COVID-19 Global Data Analysis Case Study
Objective:
To analyze global COVID-19 data to identify the most affected countries, mortality patterns, recovery trends, testing efficiency, and risk indicators using Python, PostgreSQL, and interactive dashboards.
Tools Used:
-
Python
-
—Pandas
-
—NumPy
-
—Plotly
SQL
-
Power BI (optional dashboard integration)
Dataset Source:
Global COVID-19 public datasets including:
Total Cases
Total Deaths
Total Recovered
Active Cases
Serious/Critical Cases
Total Tests
Population
Goal
To analyze global COVID-19 case trends, recovery rates, and mortality patterns in order to identify infection waves, regional impact differences, and data-driven public health insights.
Process
-
Cleaned and transformed raw time-series datasets using Python
-
Performed exploratory data analysis (EDA)
-
Built SQL queries to extract country-level trends
-
Developed Power BI dashboards for confirmed, active, recovered, and death cases
-
Visualized growth rates and moving averages
Highlight
Created an interactive dashboard that allowed filtering by country and time period, revealing infection peaks and recovery acceleration phases.
Figure 1. This graph shows how COVID-19 cases grew and changed over several months. Confirmed cases steadily increased, while recoveries also rose as more people got better, and deaths increased at a slower pace. The chart helps visualize how the pandemic evolved over time.
Figure 2. This chart shows how COVID-19 deaths were distributed among the 10 most affected countries. The United States accounts for the largest share, followed by Brazil, with the remaining countries contributing smaller portions. It highlights how a significant percentage of total deaths were concentrated in just a few nations.
Figure 3. This chart shows how COVID-19 cases developed in Switzerland over time. Confirmed cases and recoveries rose sharply in early 2020 before gradually stabilizing, while deaths increased at a slower but steady pace. The trends highlight the rapid initial spread followed by a period of controlled growth.
Summary
The analysis revealed distinct epidemiological waves characterized by exponential acceleration, peak saturation, and gradual normalization phases. Clear regional disparities emerged, with infection velocity and recovery ratios varying significantly across geographies.
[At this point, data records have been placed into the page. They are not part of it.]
Lemma exceptions_answered_with_500_json_witness :
  let w := sample_world None (Ok (completion "Hi!")) in
  let w' := sample_world (Some "k") (Ok (refusal 503)) in
  let req := post (VObj [("messages", VArr [user_message "hello"])]) in
  let bad := mkRequest "POST" (Throw (mkError "SyntaxError" "Unexpected end of JSON input")) in
  let e := new_Error "AI service not configured" in
  let rq := gateway_request "k"
              (C.payload (VStr "openai/gpt-5-mini") (VArr [user_message "hello"])
                         (VNum "0.9") (VNum "8000")) in
  (req_method req <> "OPTIONS" /\
   try_block VariantB w req = (Throw e, []) /\
   handler VariantB w req = (catch_block VariantB w e, []) /\
   status (fst (handler VariantB w req)) = 500%Z /\
   has_json_body (fst (handler VariantB w req)) = true /\
   body_prop (fst (handler VariantB w req)) "success" = VBool false /\
   body_prop (fst (handler VariantB w req)) "error" <> VUndefined) /\
  (exists e', try_block VariantA w req = (Throw e', [])) /\
  try_block VariantA w bad =
    (Throw (mkError "SyntaxError" "Unexpected end of JSON input"), []) /\
  (In rq (snd (handler VariantC w' req)) /\
   fetch w' rq = Ok (refusal 503) /\
   exists e', try_block VariantC w' req = (Throw e', [rq])).
Proof.
  split; [|split; [|split]].
  - split; [discriminate|]. split; [reflexivity|].
    exact (proj1 (exceptions_answered_with_500_json VariantB
                    (sample_world None (Ok (completion "Hi!")))
                    (post (VObj [("messages", VArr [user_message "hello"])]))
                    ltac:(discriminate))
                 (new_Error "AI service not configured") [] eq_refl).
  - exact (proj1 (proj2 (proj2 (exceptions_answered_with_500_json VariantA
                    (sample_world None (Ok (completion "Hi!")))
                    (post (VObj [("messages", VArr [user_message "hello"])]))
                    ltac:(discriminate))))
                 (or_introl eq_refl)).
  - exact (proj1 (proj2 (exceptions_answered_with_500_json VariantA
                    (sample_world None (Ok (completion "Hi!")))
                    (mkRequest "POST"
                       (Throw (mkError "SyntaxError" "Unexpected end of JSON input")))
                    ltac:(discriminate)))
                 _ eq_refl).
  - split; [left; reflexivity|]. split; [reflexivity|].
    exact (proj2 (proj1 (proj2 (proj2 (proj2 (exceptions_answered_with_500_json VariantC
                    (sample_world (Some "k") (Ok (refusal 503)))
                    (post (VObj [("messages", VArr [user_message "hello"])]))
                    ltac:(discriminate)))))
                   (gateway_request "k"
                      (C.payload (VStr "openai/gpt-5-mini") (VArr [user_message "hello"])
                                 (VNum "0.9") (VNum "8000")))
                   (or_introl eq_refl))
                 (refusal 503) eq_refl eq_refl ltac:(discriminate) ltac:(discriminate)).
Defined.

Example gateway_failure_is_500 :
  let r := fst (handler VariantA (sample_world (Some "k") (Ok (refusal 503)))
                  (post (VObj [("messages", VArr [user_message "hello"])]))) in
  status r = 500%Z /\
  error_text r = Some "Lovable AI Gateway error: 503 - upstream says no".
Proof. split; reflexivity. Qed.

(** C6, as stated, fails on the body [null]: it has no [messages], and the
    handler fails in the object pattern, before the validation, with the
    TypeError of the runtime and not with the validation error.  Nothing is
    sent to the gateway. *)
Lemma null_body_fails_before_validation :
  let out := C.handler (sample_world (Some "k") (Ok (completion "Hi!"))) (post VNull) in
  OptGet VNull "messages" = VUndefined /\
  status (fst out) = 500%Z /\
  error_text (fst out) =
    Some "Cannot destructure property 'messages' of '(intermediate value)' as it is null." /\
  error_text (fst out) <> Some C.messages_required /\
  (forall msg, error_text (fst out) = Some msg -> mentions msg "array is required" = false) /\
  snd out = [].
Proof.
  repeat split; try discriminate.
  intros msg. simpl. intros [= <-]. reflexivity.
Qed.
Temporal correlations between case surges, recovery lag, and mortality trends highlighted the dynamic interplay between transmission intensity and healthcare response capacity.
Conclusion & Analysis
The COVID-19 dataset provided a real-world case study in exponential growth dynamics, nonlinear trend behavior, and time-lagged correlations under crisis conditions. By applying time-series modeling, growth-rate analysis, and comparative scaling (linear vs. logarithmic), the project translated raw case counts into interpretable patterns of contagion momentum and structural inflection points.
Beyond visualization, the work strengthened my ability to manage high-volume, multi-regional datasets, detect structural breaks, and extract signal from volatility. It reinforced a disciplined analytical workflow — from data cleaning and transformation to trend modeling and strategic interpretation — enabling complex epidemiological data to be converted into decision-oriented insights.